ACTIVITY -
The data below holds a line containing "DDDPrefix : string;" and a line containing "info ← ParsePkgPath pkgPath; mret"; please quote exactly those two lines and every line between them, and nothing else.

EXERCISE INPUTS -
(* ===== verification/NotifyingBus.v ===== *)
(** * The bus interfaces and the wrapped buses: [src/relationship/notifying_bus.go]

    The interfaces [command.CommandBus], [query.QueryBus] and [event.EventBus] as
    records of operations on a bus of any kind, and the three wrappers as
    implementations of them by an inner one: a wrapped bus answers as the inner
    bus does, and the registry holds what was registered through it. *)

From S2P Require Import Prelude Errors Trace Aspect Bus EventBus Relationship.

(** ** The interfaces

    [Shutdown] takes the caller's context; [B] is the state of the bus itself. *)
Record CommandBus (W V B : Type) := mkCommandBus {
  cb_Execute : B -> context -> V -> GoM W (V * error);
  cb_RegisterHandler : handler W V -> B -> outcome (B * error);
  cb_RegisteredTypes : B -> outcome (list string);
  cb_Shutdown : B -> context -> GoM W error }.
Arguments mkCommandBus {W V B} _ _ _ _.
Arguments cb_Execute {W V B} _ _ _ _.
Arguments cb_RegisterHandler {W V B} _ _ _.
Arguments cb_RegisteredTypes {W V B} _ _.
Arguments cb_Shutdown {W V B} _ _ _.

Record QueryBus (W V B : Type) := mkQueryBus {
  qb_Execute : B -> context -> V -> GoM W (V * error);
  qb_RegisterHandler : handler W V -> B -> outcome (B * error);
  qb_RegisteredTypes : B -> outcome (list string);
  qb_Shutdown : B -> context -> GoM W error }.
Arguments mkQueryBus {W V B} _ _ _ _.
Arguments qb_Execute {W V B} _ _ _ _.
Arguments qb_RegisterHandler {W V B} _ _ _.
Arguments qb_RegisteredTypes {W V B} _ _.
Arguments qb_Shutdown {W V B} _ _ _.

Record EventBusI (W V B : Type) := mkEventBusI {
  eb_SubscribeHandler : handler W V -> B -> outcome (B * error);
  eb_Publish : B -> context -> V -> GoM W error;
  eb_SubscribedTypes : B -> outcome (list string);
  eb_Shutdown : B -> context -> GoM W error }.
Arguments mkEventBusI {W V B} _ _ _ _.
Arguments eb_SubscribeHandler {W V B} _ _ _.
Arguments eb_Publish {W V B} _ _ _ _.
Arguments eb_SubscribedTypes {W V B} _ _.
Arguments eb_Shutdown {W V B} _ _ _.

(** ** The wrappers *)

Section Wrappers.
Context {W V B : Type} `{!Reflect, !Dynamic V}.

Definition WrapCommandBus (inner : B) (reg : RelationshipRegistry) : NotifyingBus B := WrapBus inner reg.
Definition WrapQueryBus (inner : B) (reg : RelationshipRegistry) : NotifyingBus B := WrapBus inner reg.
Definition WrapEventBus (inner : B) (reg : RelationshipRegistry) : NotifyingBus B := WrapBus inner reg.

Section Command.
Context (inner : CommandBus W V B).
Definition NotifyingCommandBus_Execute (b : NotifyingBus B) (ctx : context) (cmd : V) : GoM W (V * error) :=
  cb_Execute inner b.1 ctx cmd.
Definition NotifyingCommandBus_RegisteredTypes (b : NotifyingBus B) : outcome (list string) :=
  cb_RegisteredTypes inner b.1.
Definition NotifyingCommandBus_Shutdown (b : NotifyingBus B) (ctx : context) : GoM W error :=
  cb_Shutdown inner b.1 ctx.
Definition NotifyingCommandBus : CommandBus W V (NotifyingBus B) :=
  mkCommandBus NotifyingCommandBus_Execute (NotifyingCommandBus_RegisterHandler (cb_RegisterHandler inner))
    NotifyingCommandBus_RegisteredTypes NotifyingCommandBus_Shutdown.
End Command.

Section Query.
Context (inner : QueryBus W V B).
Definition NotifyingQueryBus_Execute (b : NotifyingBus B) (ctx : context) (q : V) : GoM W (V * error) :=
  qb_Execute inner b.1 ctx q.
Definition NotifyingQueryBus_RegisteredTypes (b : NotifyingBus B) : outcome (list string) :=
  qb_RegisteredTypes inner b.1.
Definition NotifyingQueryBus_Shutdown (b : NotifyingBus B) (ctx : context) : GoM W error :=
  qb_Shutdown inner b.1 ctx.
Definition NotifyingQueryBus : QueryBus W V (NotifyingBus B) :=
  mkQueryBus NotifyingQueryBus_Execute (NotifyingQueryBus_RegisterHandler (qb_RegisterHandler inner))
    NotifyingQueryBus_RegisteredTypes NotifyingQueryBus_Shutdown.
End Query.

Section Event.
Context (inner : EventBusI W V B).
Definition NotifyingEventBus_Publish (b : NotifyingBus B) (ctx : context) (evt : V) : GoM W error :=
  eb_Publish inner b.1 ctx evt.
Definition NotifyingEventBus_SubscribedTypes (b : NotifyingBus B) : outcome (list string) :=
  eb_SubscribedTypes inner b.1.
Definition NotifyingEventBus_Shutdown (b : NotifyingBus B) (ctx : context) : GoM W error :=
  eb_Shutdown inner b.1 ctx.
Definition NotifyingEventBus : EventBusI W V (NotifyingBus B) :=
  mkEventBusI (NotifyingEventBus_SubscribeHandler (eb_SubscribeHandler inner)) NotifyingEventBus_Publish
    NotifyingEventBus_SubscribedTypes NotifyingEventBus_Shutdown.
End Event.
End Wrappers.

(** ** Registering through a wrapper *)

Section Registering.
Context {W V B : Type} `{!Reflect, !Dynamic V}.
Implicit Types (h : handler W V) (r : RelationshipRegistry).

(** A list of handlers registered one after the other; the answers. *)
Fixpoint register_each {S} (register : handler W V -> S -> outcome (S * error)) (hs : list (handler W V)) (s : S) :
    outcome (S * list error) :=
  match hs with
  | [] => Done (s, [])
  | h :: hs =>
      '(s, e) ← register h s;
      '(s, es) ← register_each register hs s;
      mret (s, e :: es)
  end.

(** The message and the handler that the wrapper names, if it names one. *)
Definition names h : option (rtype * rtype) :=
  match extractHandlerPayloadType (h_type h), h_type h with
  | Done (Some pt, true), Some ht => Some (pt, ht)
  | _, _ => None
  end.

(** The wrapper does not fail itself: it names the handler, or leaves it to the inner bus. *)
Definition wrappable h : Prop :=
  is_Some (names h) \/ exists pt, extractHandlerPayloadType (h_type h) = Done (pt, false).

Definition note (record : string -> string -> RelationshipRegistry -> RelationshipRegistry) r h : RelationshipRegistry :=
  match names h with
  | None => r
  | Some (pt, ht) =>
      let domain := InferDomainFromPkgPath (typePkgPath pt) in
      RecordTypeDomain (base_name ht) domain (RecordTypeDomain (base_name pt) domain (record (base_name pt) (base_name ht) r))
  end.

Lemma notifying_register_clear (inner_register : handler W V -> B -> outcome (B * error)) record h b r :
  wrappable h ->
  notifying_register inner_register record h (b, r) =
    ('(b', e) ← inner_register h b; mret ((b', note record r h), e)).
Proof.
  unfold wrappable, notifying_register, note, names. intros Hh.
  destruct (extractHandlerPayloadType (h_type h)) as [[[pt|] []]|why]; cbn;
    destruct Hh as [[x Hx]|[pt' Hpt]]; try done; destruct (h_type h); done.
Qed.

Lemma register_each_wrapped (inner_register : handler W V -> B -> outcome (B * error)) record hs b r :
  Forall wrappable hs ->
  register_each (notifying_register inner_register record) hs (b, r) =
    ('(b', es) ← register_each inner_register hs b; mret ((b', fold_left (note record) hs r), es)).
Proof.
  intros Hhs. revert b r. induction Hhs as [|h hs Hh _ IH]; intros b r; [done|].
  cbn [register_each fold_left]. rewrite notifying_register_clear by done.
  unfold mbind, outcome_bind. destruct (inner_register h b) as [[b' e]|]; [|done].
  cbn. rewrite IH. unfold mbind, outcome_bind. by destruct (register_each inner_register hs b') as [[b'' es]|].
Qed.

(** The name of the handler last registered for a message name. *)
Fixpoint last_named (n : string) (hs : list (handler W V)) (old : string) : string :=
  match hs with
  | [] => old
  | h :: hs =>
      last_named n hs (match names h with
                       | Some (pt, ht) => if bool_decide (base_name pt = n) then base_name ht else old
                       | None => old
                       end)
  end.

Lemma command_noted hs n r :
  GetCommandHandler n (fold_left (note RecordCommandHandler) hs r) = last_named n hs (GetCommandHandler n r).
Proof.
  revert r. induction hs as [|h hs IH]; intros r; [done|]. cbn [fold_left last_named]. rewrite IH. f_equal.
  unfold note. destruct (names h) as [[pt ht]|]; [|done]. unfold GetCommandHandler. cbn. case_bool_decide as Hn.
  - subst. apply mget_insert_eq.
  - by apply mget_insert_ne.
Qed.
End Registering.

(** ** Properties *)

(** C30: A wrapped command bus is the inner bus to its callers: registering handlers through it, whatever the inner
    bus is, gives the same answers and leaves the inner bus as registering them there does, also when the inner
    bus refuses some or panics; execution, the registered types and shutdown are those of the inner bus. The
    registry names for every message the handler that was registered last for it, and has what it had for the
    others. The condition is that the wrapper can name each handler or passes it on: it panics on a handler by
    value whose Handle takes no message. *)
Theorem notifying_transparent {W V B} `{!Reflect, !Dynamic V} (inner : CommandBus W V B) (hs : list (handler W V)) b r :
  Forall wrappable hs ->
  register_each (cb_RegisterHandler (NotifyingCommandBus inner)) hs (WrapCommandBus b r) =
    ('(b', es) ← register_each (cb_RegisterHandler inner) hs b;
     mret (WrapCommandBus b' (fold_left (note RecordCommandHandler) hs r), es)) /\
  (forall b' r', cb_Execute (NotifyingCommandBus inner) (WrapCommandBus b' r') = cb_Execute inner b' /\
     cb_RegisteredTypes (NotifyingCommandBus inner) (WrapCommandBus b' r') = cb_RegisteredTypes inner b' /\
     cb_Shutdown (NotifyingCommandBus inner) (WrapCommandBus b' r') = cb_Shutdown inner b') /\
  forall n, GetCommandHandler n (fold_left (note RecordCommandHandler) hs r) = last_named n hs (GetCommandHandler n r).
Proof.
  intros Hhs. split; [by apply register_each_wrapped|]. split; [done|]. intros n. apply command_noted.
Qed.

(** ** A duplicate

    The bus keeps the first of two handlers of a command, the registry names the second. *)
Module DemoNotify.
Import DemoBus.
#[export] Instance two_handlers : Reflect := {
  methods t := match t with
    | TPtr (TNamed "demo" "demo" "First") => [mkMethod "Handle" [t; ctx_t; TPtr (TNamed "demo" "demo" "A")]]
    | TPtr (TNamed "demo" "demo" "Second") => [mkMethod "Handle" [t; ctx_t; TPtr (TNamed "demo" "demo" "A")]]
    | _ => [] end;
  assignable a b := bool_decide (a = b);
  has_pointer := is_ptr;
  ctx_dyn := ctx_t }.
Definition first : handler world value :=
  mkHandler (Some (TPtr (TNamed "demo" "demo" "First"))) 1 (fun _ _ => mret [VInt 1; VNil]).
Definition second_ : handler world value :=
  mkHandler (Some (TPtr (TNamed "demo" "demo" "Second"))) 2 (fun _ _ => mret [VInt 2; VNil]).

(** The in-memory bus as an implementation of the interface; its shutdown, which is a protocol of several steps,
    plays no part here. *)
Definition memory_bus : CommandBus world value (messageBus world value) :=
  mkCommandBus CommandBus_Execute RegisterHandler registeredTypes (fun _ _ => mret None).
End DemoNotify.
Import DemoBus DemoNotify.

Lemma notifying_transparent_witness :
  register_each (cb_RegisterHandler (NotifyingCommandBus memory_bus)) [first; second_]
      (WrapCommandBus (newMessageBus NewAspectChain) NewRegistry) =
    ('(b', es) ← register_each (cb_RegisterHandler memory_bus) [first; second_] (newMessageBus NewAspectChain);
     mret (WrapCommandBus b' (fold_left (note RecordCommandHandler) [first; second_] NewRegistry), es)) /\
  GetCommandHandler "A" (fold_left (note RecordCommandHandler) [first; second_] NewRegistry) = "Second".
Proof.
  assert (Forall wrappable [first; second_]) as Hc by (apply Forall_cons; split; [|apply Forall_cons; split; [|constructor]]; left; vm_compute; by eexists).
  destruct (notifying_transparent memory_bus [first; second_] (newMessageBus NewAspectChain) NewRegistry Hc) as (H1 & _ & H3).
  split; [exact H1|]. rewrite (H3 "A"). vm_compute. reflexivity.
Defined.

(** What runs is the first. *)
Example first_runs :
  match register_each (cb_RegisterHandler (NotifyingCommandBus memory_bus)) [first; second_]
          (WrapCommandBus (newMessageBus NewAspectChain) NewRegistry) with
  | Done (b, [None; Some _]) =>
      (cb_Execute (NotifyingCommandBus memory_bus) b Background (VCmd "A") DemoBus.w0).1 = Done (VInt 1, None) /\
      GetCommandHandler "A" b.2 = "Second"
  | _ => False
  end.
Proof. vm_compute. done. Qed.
---
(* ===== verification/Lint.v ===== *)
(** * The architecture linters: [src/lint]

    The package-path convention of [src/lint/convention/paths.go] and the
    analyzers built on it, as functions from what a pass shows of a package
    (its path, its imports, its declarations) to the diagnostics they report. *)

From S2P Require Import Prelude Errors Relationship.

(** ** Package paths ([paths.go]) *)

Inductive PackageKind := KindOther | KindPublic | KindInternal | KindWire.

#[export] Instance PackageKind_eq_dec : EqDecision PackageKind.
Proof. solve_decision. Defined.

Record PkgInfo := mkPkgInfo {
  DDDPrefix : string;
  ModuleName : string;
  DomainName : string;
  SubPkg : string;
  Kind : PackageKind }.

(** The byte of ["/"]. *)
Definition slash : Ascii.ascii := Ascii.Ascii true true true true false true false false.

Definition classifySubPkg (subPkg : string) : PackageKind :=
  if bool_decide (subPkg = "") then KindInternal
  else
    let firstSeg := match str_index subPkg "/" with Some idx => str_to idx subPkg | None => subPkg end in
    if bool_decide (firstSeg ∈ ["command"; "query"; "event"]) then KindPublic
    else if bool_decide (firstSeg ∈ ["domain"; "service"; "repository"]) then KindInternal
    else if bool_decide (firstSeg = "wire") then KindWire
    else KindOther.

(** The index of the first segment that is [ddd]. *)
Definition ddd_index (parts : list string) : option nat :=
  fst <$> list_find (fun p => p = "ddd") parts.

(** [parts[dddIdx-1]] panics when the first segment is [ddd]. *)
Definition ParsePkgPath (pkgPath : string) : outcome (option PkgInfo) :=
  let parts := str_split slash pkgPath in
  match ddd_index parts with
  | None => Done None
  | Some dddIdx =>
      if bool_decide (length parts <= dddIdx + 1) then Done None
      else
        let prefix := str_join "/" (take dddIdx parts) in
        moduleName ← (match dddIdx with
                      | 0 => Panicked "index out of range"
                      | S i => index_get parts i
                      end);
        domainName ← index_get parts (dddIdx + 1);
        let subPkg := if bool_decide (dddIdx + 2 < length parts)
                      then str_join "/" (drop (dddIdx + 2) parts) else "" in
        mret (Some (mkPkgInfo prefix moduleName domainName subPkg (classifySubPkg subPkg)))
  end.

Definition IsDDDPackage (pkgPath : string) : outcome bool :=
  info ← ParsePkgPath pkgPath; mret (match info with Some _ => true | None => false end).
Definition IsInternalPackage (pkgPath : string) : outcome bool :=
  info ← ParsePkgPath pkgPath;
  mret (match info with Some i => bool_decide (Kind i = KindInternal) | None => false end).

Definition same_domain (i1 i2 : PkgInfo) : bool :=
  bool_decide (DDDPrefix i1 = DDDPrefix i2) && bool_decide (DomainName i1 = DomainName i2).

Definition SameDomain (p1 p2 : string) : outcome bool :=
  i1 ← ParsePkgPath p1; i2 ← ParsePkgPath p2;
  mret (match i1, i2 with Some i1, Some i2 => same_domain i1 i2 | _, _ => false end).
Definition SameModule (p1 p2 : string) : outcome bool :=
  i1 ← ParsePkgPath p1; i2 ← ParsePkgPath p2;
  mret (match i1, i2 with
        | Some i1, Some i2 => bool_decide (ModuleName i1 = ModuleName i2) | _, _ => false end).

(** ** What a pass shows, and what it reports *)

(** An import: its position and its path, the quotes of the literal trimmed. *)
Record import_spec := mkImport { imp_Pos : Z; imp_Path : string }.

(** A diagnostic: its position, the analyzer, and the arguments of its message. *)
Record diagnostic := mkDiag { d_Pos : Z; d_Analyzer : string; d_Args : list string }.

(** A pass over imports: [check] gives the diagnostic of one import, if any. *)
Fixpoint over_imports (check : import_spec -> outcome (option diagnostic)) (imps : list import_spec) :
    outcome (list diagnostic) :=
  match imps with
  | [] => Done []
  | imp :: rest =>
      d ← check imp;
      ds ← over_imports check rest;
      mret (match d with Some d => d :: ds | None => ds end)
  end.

SOLUTION FOR THIS TASK -
  DDDPrefix : string;
  ModuleName : string;
  DomainName : string;
  SubPkg : string;
  Kind : PackageKind }.

(** The byte of ["/"]. *)
Definition slash : Ascii.ascii := Ascii.Ascii true true true true false true false false.

Definition classifySubPkg (subPkg : string) : PackageKind :=
  if bool_decide (subPkg = "") then KindInternal
  else
    let firstSeg := match str_index subPkg "/" with Some idx => str_to idx subPkg | None => subPkg end in
    if bool_decide (firstSeg ∈ ["command"; "query"; "event"]) then KindPublic
    else if bool_decide (firstSeg ∈ ["domain"; "service"; "repository"]) then KindInternal
    else if bool_decide (firstSeg = "wire") then KindWire
    else KindOther.

(** The index of the first segment that is [ddd]. *)
Definition ddd_index (parts : list string) : option nat :=
  fst <$> list_find (fun p => p = "ddd") parts.

(** [parts[dddIdx-1]] panics when the first segment is [ddd]. *)
Definition ParsePkgPath (pkgPath : string) : outcome (option PkgInfo) :=
  let parts := str_split slash pkgPath in
  match ddd_index parts with
  | None => Done None
  | Some dddIdx =>
      if bool_decide (length parts <= dddIdx + 1) then Done None
      else
        let prefix := str_join "/" (take dddIdx parts) in
        moduleName ← (match dddIdx with
                      | 0 => Panicked "index out of range"
                      | S i => index_get parts i
                      end);
        domainName ← index_get parts (dddIdx + 1);
        let subPkg := if bool_decide (dddIdx + 2 < length parts)
                      then str_join "/" (drop (dddIdx + 2) parts) else "" in
        mret (Some (mkPkgInfo prefix moduleName domainName subPkg (classifySubPkg subPkg)))
  end.

Definition IsDDDPackage (pkgPath : string) : outcome bool :=
  info ← ParsePkgPath pkgPath; mret (match info with Some _ => true | None => false end).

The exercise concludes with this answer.